Media and film studies

Film and Revolution

Module code: P4100A
Level 6
30 credits in spring semester
Teaching method: Seminar, Film
Assessment modes: Coursework

This module explores the connection between revolutions and the development of film language. You’ll study radical and revolutionary film movements throughout history and focus on modern revolutionary expression, particularly from 2011 onwards in the Middle East and North Africa. Films and movements will be examined through the lenses of aesthetics, ideology, politics, and history.
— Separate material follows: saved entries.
(* ===== verification/Protocol.v ===== *)
(** * The client and the monitor together, at run time

    The calls of a program to the support and the runs of the monitor, each in
    any world, leave a log of what they did on the pipes; [Network] plays the
    two logs together.  Here: what the logs look like, what a state of the
    network says of them, and how far the client can be ahead of the monitor. *)

From S2P Require Import Prelude CSem Wire CStack BlockStack CallStack MonitorData Client.
From S2P Require Import MonitorRun RunSpec RunRefine RunTotal MonitorLoad Main Sessions LoadAnswers Network MonitorLog.
From S2P Require Import Text Startup StartupSpec ClientProcess.
From Stdlib Require Import Strings.Byte.

(** ** Logs *)

(** The packets written and read on a pipe. *)
Definition sent_on (p : pipe) (a : action) : option (list byte) :=
  match p, a with PSig, Sent PSig b | PLoad, Sent PLoad b => Some b | _, _ => None end.
Definition got_on (p : pipe) (a : action) : option (list byte) :=
  match p, a with PSig, Got PSig b | PLoad, Got PLoad b => Some b | _, _ => None end.
Definition sents (p : pipe) (l : list action) : list (list byte) := omap (sent_on p) l.
Definition gots (p : pipe) (l : list action) : list (list byte) := omap (got_on p) l.

(** No end of file was read. *)
Definition no_eof (l : list action) : Prop := ∀ p, Eof p ∉ l.

Lemma sents_app p l1 l2 : sents p (l1 ++ l2) = sents p l1 ++ sents p l2.
Proof. apply omap_app. Qed.
Lemma gots_app p l1 l2 : gots p (l1 ++ l2) = gots p l1 ++ gots p l2.
Proof. apply omap_app. Qed.

Lemma no_eof_app l1 l2 : no_eof (l1 ++ l2) ↔ no_eof l1 ∧ no_eof l2.
Proof. unfold no_eof. setoid_rewrite elem_of_app. naive_solver. Qed.

Lemma no_eof_cons a l : no_eof (a :: l) ↔ no_eof [a] ∧ no_eof l.
Proof. apply (no_eof_app [a]). Qed.

Lemma prefix_app_cases {A} (l l1 l2 : list A) : l `prefix_of` l1 ++ l2 →
  l `prefix_of` l1 ∨ ∃ l', l = l1 ++ l' ∧ l' `prefix_of` l2.
Proof.
  intros [k Hk]. apply app_eq_inv in Hk as [(l' & -> & Hk)|(l' & -> & Hk)].
  - left. by exists l'.
  - right. exists l'. split; [done|]. by exists k.
Qed.

(** ** A state of the network *)

(** What was done is the beginning of the logs; a pipe is a queue. *)
Definition played (lc lm : list action) (y : network) (dc dm : list action) : Prop :=
  lc = dc ++ client_todo y ∧ lm = dm ++ monitor_todo y ∧ no_eof dc ∧ no_eof dm ∧
  ∀ p, sents p dc = gots p dm ++ waiting_on p (to_monitor y) ∧ sents p dm = gots p dc ++ waiting_on p (to_client y).

(** An action moves a packet at one end of a queue. *)
Lemma act_queues cap a out inp out' inp' : act cap a (out, inp) (out', inp') →
  no_eof [a] ∧ ∀ p, waiting_on p out' = waiting_on p out ++ sents p [a] ∧ waiting_on p inp = gots p [a] ++ waiting_on p inp'.
Proof.
  inversion 1 as [q b ? ? Hc|q b qs ? ? Hq]; subst; (split; [intros p Hp; set_solver|]); intros p.
  - split; [|by destruct p, q]. destruct p, q, out; cbn; by rewrite ?app_nil_r.
  - split; [by destruct p, q, out'; cbn; rewrite ?app_nil_r|]. destruct p, q, inp; cbn in *; by rewrite ?Hq.
Qed.

Lemma advance_played cap lc lm y y' dc dm : played lc lm y dc dm → advance cap y y' → ∃ dc' dm', played lc lm y' dc' dm'.
Proof.
  intros (Hc & Hm & Nc & Nm & Hq) H. destruct H as [a lc' lm' cm mc cm' mc' A|a lc' lm' cm mc cm' mc' A];
    cbn in *; destruct (act_queues _ _ _ _ _ _ A) as [Na Ha].
  - exists (dc ++ [a]), dm. split_and!; cbn; [by rewrite <- app_assoc|done|by apply no_eof_app|done|].
    intros p. destruct (Hq p) as [H1 H2], (Ha p) as [H3 H4]. rewrite sents_app, gots_app, H1, H2, H3, H4.
    by rewrite !app_assoc.
  - exists dc, (dm ++ [a]). split_and!; cbn; [done|by rewrite <- app_assoc|done|by apply no_eof_app|].
    intros p. destruct (Hq p) as [H1 H2], (Ha p) as [H3 H4]. rewrite sents_app, gots_app, H1, H2, H3, H4.
    by rewrite !app_assoc.
Qed.

Lemma reached_played cap lc lm y : rtc (advance cap) (network_start lc lm) y → ∃ dc dm, played lc lm y dc dm.
Proof.
  intros H. assert (Hstart : ∃ dc dm, played lc lm (network_start lc lm) dc dm).
  { exists [], []. split_and!; try done; intros p; [by intros []%elem_of_nil..|by destruct p]. }
  induction H as [|x y z Hxy _ IH]; [done|]. apply IH. destruct Hstart as (dc & dm & Hp). by eapply advance_played.
Qed.

(** ** The log of the client *)

(** A signal written, then an answer read, or the end of the file. *)
Definition client_turn (s : client_signal) (r : option (list byte)) : list action :=
  [Sent PSig (client_signal_bytes s); read_action r].

Definition client_turns (ss : list client_signal) (rs : list (option (list byte))) : list action :=
  concat (zip_with client_turn ss rs).

Lemma prefix_turns s ss r rs l : l `prefix_of` client_turn s r → l `prefix_of` client_turns (s :: ss) (r :: rs).
Proof. intros H. by apply prefix_app_r. Qed.

(** A call that returns has made an exchange; one that aborts the program has
    made the beginning of it. *)
Lemma send_monitor_log st cs w o w' : send_monitor st cs w = Val (o, w') → ∃ l r,
  w_log w' = w_log w ++ l ∧ l `prefix_of` client_turn cs r ∧ (o = Returned → l = client_turn cs r).
Proof.
  unfold send_monitor. intros H. apply C_bind_inv in H as (err & w1 & H1 & H).
  assert (Hw : (err ≠ 0 ∧ w_log w1 = w_log w) ∨ w_log w1 = w_log w ++ [Sent PSig (client_signal_bytes cs)]).
  { clear H. case_decide; [inv_C; left; split; [lia|done]|]. unfold WRITE_CLIENT_SIGNAL, write_bytes in H1. inv_C.
    destruct (match w_write w with [] => true | b :: _ => b end); [by right|left; split; [lia|done]]. }
  case_decide as He.
  { inv_C. destruct Hw as [[_ Hl]|Hl]; eexists _, None.
    - split; [by rewrite app_nil_r|]. split; [apply prefix_nil|done].
    - split; [done|]. split; [by eexists|done]. }
  destruct Hw as [[? _]|Hl]; [done|]. apply C_bind_inv in H as ([ma err2] & w2 & H2 & H).
  assert (Hr : (err2 ≠ 0 ∧ w2 = w1) ∨ ∃ r, w_log w2 = w_log w1 ++ [read_action r]).
  { clear H. case_decide; [inv_C; left; split; [lia|done]|]. right. unfold READ_MONITOR_ANSWER, read_sig in H2. inv_C.
    destruct (w_sig w1) as [|p ps]; inv_C; [by exists None|by exists (Some p)]. }
  destruct Hr as [[He2 ->]|[r Hl2]].
  { rewrite decide_True in H by done. inv_C. eexists _, None. split; [done|]. split; [by eexists|done]. }
  assert (w' = w2) as -> by (case_decide; [by inv_C|]; apply C_bind_inv in H as (? & ? & [_ ->]%lift_inv & H); by inv_C).
  exists (client_turn cs r), r. split; [by rewrite Hl2, Hl, <- app_assoc|]. by split.
Qed.

Lemma copy_call_log k x sts w o sts' w' : copies_started k sts → 0 <= x.1 < k →
  copy_call x sts w = Val ((o, sts'), w') → copies_started k sts' ∧ ∃ l r,
  w_log w' = w_log w ++ l ∧ l `prefix_of` client_turn (call_signal x.1 x.2) r ∧
  (o = Returned → l = client_turn (call_signal x.1 x.2) r).
Proof.
  intros Hk Hx H. destruct (Hk x.1 Hx) as (st & Hst & Hc & Hm). unfold copy_call in H. rewrite Hst in H.
  destruct (do_call_signal x.2 st) as (st1 & Hcall & Hcs & Hf1 & Hf2). rewrite Hcall, Hm in *.
  apply C_bind_inv in H as ([o1 st2] & w1 & H1 & H). unfold send_cs in H1. inv_C.
  match goal with E : send_monitor _ _ _ = _ |- _ => apply send_monitor_log in E; rewrite Hcs in E end. split; [|done].
  intros m Hm'. destruct (decide (m = x.1)) as [->|Hne]; [|by rewrite list_lookup_insert_ne by lia; apply Hk].
  eexists. rewrite list_lookup_insert_eq by (by eapply lookup_lt_Some). split; [done|].
  unfold connected. rewrite Hf1, Hf2, Hcs. split; [done|by destruct x.2].
Qed.

(** Its calls, in any world. *)
Lemma calls_turns k xs : ∀ sts w r w', copies_started k sts → Forall (λ x, 0 <= x.1 < k) xs →
  in_sequence (copy_call <$> xs) sts w = Val (r, w') → ∃ l rs,
  w_log w' = w_log w ++ l ∧ l `prefix_of` client_turns (sent xs) rs.
Proof.
  induction xs as [|x xs IH]; intros sts w r w' Hk Hxs H; cbn [fmap list_fmap in_sequence] in H.
  { unfold skip in H. inv_C. exists [], []. rewrite app_nil_r. split; [done|]. apply prefix_nil. }
  apply Forall_cons_1 in Hxs as [Hx Hxs]. unfold and_then in H. apply C_bind_inv in H as ([o sts1] & w1 & H1 & H).
  apply (copy_call_log k) in H1 as (Hk1 & l1 & r1 & Hl1 & Hp1 & Ho); [|done..]. destruct o; cycle 1.
  { inv_C. exists l1, [r1]. split; [done|]. by apply prefix_turns. }
  destruct (IH _ _ _ _ Hk1 Hxs H) as (l2 & rs & Hl2 & Hp2). rewrite (Ho eq_refl) in Hl1. eexists _, (r1 :: rs).
  split; [by rewrite Hl2, Hl1, <- app_assoc|]. change (client_turns (sent (x :: xs)) (r1 :: rs))
    with (client_turn (call_signal x.1 x.2) r1 ++ client_turns (sent xs) rs). by apply prefix_app.
Qed.

(** What the client wrote are its signals, and it has read an answer to each but
    the last one at most. *)
Lemma turns_prefix ss : ∀ rs l, l `prefix_of` client_turns ss rs → no_eof l →
  sents PSig l = client_signal_bytes <$> take (length (sents PSig l)) ss ∧
  (length (gots PSig l) <= length (sents PSig l) <= S (length (gots PSig l)))%nat.
Proof.
  induction ss as [|s ss IH]; intros rs l Hl Hn.
  { apply prefix_nil_inv in Hl as ->. by split; [|cbn; lia]. }
  destruct rs as [|r rs]; [apply prefix_nil_inv in Hl as ->; by split; [|cbn; lia]|].
  change (client_turns (s :: ss) (r :: rs)) with (client_turn s r ++ client_turns ss rs) in Hl.
  apply prefix_app_cases in Hl as [Hl|(l' & -> & Hl)].
  - unfold client_turn in Hl. destruct l as [|a l]; [by split; [|cbn; lia]|]. apply prefix_cons_inv_1 in Hl as H1. subst a.
    apply prefix_cons_inv_2 in Hl. destruct l as [|a l]; [by split; [|cbn; lia]|]. apply prefix_cons_inv_1 in Hl as H1. subst a.
    apply prefix_cons_inv_2, prefix_nil_inv in Hl as ->. destruct r; cbn; by split; [|lia].
  - apply no_eof_app in Hn as [Hn1 Hn]. destruct (IH rs l' Hl Hn) as [Hs Hle]. rewrite sents_app, gots_app, !length_app.
    destruct r as [b|]; [|exfalso; apply (Hn1 PSig); set_solver]. cbn. rewrite <- Hs. split; [done|lia].
Qed.

(** ** The log of the monitor *)

(** A computation whose log tells what it read and wrote of the signals. *)
Definition told (l : list action) (w w' : world) : Prop :=
  w_log w' = w_log w ++ l ∧ w_sig w = gots PSig l ++ w_sig w' ∧
  output PSig (w_out w') = output PSig (w_out w) ++ sents PSig l.

Definition honest {A} (m : C A) : Prop := ∀ w a w', m w = Val (a, w') → ∃ l, told l w w'.

Lemma told_nil w w' : untouched w w' → told [] w w'.
Proof. intros (Hl & Hs & _ & Ho). by split_and!; rewrite ?app_nil_r. Qed.

Lemma told_trans l1 l2 w1 w2 w3 : told l1 w1 w2 → told l2 w2 w3 → told (l1 ++ l2) w1 w3.
Proof.
  intros (L1 & S1 & O1) (L2 & S2 & O2). unfold told. rewrite gots_app, sents_app, <- !app_assoc.
  split_and!; [by rewrite L2, L1, app_assoc|by rewrite S1, S2|by rewrite O2, O1, app_assoc].
Qed.

Lemma honest_mute {A} (m : C A) : mute None m → honest m.
Proof. intros Hm w a w' H%Hm. exists []. by apply told_nil. Qed.

Lemma honest_bind {A B} (m : C A) (f : A → C B) : honest m → (∀ a, honest (f a)) → honest (m ≫= f).
Proof.
  intros Hm Hf w b w' (a & w1 & [l1 H1]%Hm & [l2 H2]%Hf)%C_bind_inv. exists (l1 ++ l2). by eapply told_trans.
Qed.

Lemma honest_lift {A} (r : res A) : honest (lift r).
Proof. apply honest_mute, mute_lift. Qed.
Lemma honest_ret {A} (a : A) : honest (mret a).
Proof. apply honest_mute, mute_ret. Qed.
Lemma honest_nofuel {A} : honest (λ _, NoFuel : res (A * world)).
Proof. by intros w a w'. Qed.
Lemma honest_world {A} (f : world → C A) : (∀ w, honest (f w)) → honest (λ w, f w w).
Proof. intros Hf w a w'. apply Hf. Qed.

Lemma honest_WRITE_ANSWER a err : honest (WRITE_MONITOR_ANSWER a err).
Proof.
  intros w e w' H. unfold WRITE_MONITOR_ANSWER, write_bytes in H. inv_C.
  destruct (match w_write w with [] => true | b :: _ => b end).
  - exists [Sent PSig (le_bytes 1 a)]. split_and!; [done..|]. cbn [w_out]. by rewrite output_app.
  - exists []. by split_and!; cbn; rewrite ?app_nil_r.
Qed.

Lemma honest_READ_SIGNAL dst err : honest (READ_CLIENT_SIGNAL dst err).
Proof.
  intros w r w' (x & Hl & Hs & _ & Ho)%signal_log. exists [read_action x]. split; [done|].
  rewrite Ho. destruct x; cbn in *; by rewrite app_nil_r.
Qed.

Lemma honest_TIMEOUT opts err : honest (MONITOR_SIGNAL_TIMEOUT opts err).
Proof. apply honest_mute, mute_TIMEOUT. Qed.

Create HintDb honest discriminated.
#[export] Hint Resolve honest_ret honest_lift honest_nofuel honest_WRITE_ANSWER honest_READ_SIGNAL honest_TIMEOUT : honest.

Ltac honest_step :=
  match goal with
  | |- honest (_ ≫= _) => apply honest_bind; [|intros ?]
  | |- honest (if decide _ then _ else _) => case_decide
  | |- honest (match ?x with _ => _ end) => destruct x
  | |- _ => solve [eauto with honest]
  | |- _ => solve [apply honest_mute; unfold BLOCK_STACK_PUSH, CALL_STACK_PUSH; solve_mute]
  end.
Ltac solve_honest := repeat honest_step.

Lemma honest_dispatch opts data st : honest (dispatch opts data st).
Proof. unfold dispatch, on_after_jump, on_call, on_exit. solve_honest. Qed.
#[export] Hint Resolve honest_dispatch : honest.

Lemma honest_run_loop opts data fuel : ∀ st, honest (run_loop fuel opts data st).
Proof. induction fuel as [|fuel IH]; intros st; cbn [run_loop]; solve_honest. Qed.

Lemma mute_run_exit_all opts st : mute None (run_exit opts st).
Proof.
  unfold run_exit, exit_trace, BLOCK_STACK_PUSH, CALL_STACK_PUSH, call_stack_trace, block_stack_trace. solve_mute;
    by apply mute_stack_trace.
Qed.

Lemma honest_monitor_run opts data : honest (monitor_run opts data).
Proof.
  pose proof (λ st, honest_mute _ (mute_run_exit_all opts st)). pose proof honest_run_loop.
  unfold monitor_run, call_stack_init, block_stack_init. solve_honest.
  apply (honest_world (λ w, run_loop (run_fuel w) _ _ _)). solve_honest.
Qed.
#[export] Hint Resolve honest_monitor_run : honest.

Lemma honest_run_times n opts data : honest (run_times n opts data).
Proof. induction n as [|n IH]; cbn [run_times]; solve_honest. Qed.
#[export] Hint Resolve honest_run_times : honest.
Questions we’ll explore include:

  • what makes a film revolutionary?
  • how can filmmakers capture the many sides of revolution?
  • are films about revolution always revolutionary themselves?
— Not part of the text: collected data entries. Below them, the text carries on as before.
Lemma init_wrapped : wrapped fcts_init startup_functions.
Proof using Hpe Hwp.
  intros x Hx. destruct (lp_built _ _ _ _ Hlp x.2 (binary_at_elem _ _ _ Hx)) as [prefix Hb].
  split; [by eapply init_startup|]. intros f Hf. split; [by left|].
  apply (starting_defined prefix level ignored _ _ Hb). by left.
Qed.

Lemma fini_wrapped : wrapped fcts_fini exit_functions.
Proof using Hpe Hwp.
  intros x Hx. destruct (lp_built _ _ _ _ Hlp x.2 (binary_at_elem _ _ _ Hx)) as [prefix Hb].
  split; [by eapply fini_exit|]. intros f Hf. split; [by right; left|].
  apply (starting_defined prefix level ignored _ _ Hb). by right.
Qed.

Lemma ran_executions fs fs' x : wrapped fs fs' → x ∈ numbered 0 L →
  executions L resolve (in_module fs' x) (ran fs x).
Proof using Hcode.
  intros Hw Hx%numbered_binaries. destruct (Hw x Hx) as [Hfs Hs]. split.
  - unfold ran, in_module. rewrite <- list_fmap_compose, Hfs. done.
  - apply Forall_fmap, Forall_elem_iff. intros f Hf. cbn. rewrite Hfs in Hf. destruct (Hs f Hf).
    by apply (Hcode x.1 x.2).
Qed.

Lemma executions_concat fss xss : Forall2 (executions L resolve) fss xss → executions L resolve (concat fss) (concat xss).
Proof using Type.
  induction 1 as [|fs xs fss xss [Hp Hx] _ [IHp IHx]]; [by split|]. cbn [concat]. split.
  - by rewrite fmap_app, Hp, IHp.
  - by apply Forall_app.
Qed.

Lemma bind_concat {A B} (f : A → list B) l : l ≫= f = concat (f <$> l).
Proof using Type. induction l as [|a l IH]; [done|]. cbn. by rewrite <- IH. Qed.

(** The execution that the client makes. *)
Lemma client_execution : execution L resolve (ran fcts_init <$> numbered 0 L)
  [(Z.of_nat (length L) - 1, lit "main", sent (code (Z.of_nat (length L) - 1) (lit "main")))]
  (concat (rev (ran fcts_fini <$> numbered 0 L))).
Proof using Hpe Hwp Hcode.
  split.
  - apply Forall2_fmap_r, Forall_Forall2_diag, Forall_elem_iff. intros x Hx. by apply ran_executions; [apply init_wrapped|].
  - destruct (whole_main _ _ _ _ Hwp) as (b & Hb & Hmain). split; [done|]. constructor; [|constructor].
    apply (Hcode _ b); [done|by right; right|done].
  - rewrite <- fmap_rev, <- bind_concat.
    assert (Hx : executions L resolve (rev (numbered 0 L) ≫= in_module exit_functions) (rev (numbered 0 L) ≫= ran fcts_fini)).
    { rewrite !bind_concat. apply executions_concat, Forall2_fmap_l, Forall2_fmap_r, Forall_Forall2_diag, Forall_elem_iff.
      intros x Hx. rewrite <- Permutation_rev in Hx. by apply ran_executions; [apply fini_wrapped|]. }
    destruct Hx as [Hp Hx]. split; [|done]. by rewrite Hp, <- Permutation_rev.
Qed.

(** Its signals are those of the calls. *)
Lemma concat_ran fs l : concat (concat (ran fs <$> l)).*2 =
  sent (concat ((λ x : Z * binary, concat (code x.1 <$> fs (binary_prelinked level pe x.2))) <$> l)).
Proof using Type.
  induction l as [|x l IH]; [done|]. cbn [fmap list_fmap concat]. rewrite fmap_app, concat_app, ran_signals, IH.
  unfold sent. by rewrite fmap_app.
Qed.

Lemma calls_generated fs : (λ x, concat (code x.1 <$> fs x.2)) <$> numbered 0 generated =
  (λ x : Z * binary, concat (code x.1 <$> fs (binary_prelinked level pe x.2))) <$> numbered 0 L.
Proof using Type. by rewrite numbered_fmap, <- list_fmap_compose. Qed.

Lemma client_signals : sent (client_calls code generated) = concat (concat (ran fcts_init <$> numbered 0 L) ++
  [(Z.of_nat (length L) - 1, lit "main", sent (code (Z.of_nat (length L) - 1) (lit "main")))] ++
  concat (rev (ran fcts_fini <$> numbered 0 L))).*2.
Proof using Type.
  rewrite !fmap_app, !concat_app, concat_ran, <- fmap_rev, concat_ran. unfold client_calls, init_calls, fini_calls.
  rewrite !calls_generated, <- fmap_rev, length_fmap. unfold sent. rewrite !fmap_app. cbn. by rewrite app_nil_r.
Qed.

(** The calls are made in copies that have started. *)
Lemma functions_in_place fs fs' k x : wrapped fs fs' → x ∈ numbered 0 L → x.1 < k →
  Forall (λ f, Forall (λ c : Z * client_call, 0 <= c.1 < k) (code x.1 f)) (fs (binary_prelinked level pe x.2)).
Proof using Hcode.
  intros Hw Hx%numbered_binaries Hk. destruct (Hw x Hx) as [Hfs Hs]. apply Forall_elem_iff. intros f Hf.
  rewrite Hfs in Hf. destruct (Hs f Hf) as [Hst Hd].
  eapply Forall_impl; [|apply (Hcode x.1 x.2 f Hx Hst Hd)]. cbn. lia.
Qed.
You’ll analyse films that emerged from key historical movements, learning about history through film and film through history. Past films studied include:

  • Battle of Algiers (Gillo Pontecorvo, Italy, 1966)
  • October (Sergei Eisenstein, USSR, 1928)
  • Born in Flames (Lizzie Borden, USA, 1983)
  • Memories of Underdevelopment (Tomas Gutierrez Alea, Cuba, 1968)
  • Out on the Street (Jasmina Metwaly and Philip Rizk, Egypt, 2015)

 

Module learning outcomes

  • Identify and deploy critical discourses relevant to the study of film and revolution including Soviet film theory, Third Cinema, and philosophy of politics and aesthetics.
  • Analyse films of and aboutrevolution in ways attentive to their forms and contexts.
  • Work effectively independently and collaboratively.
  • Apply the critical approaches encountered in the module to original case study work.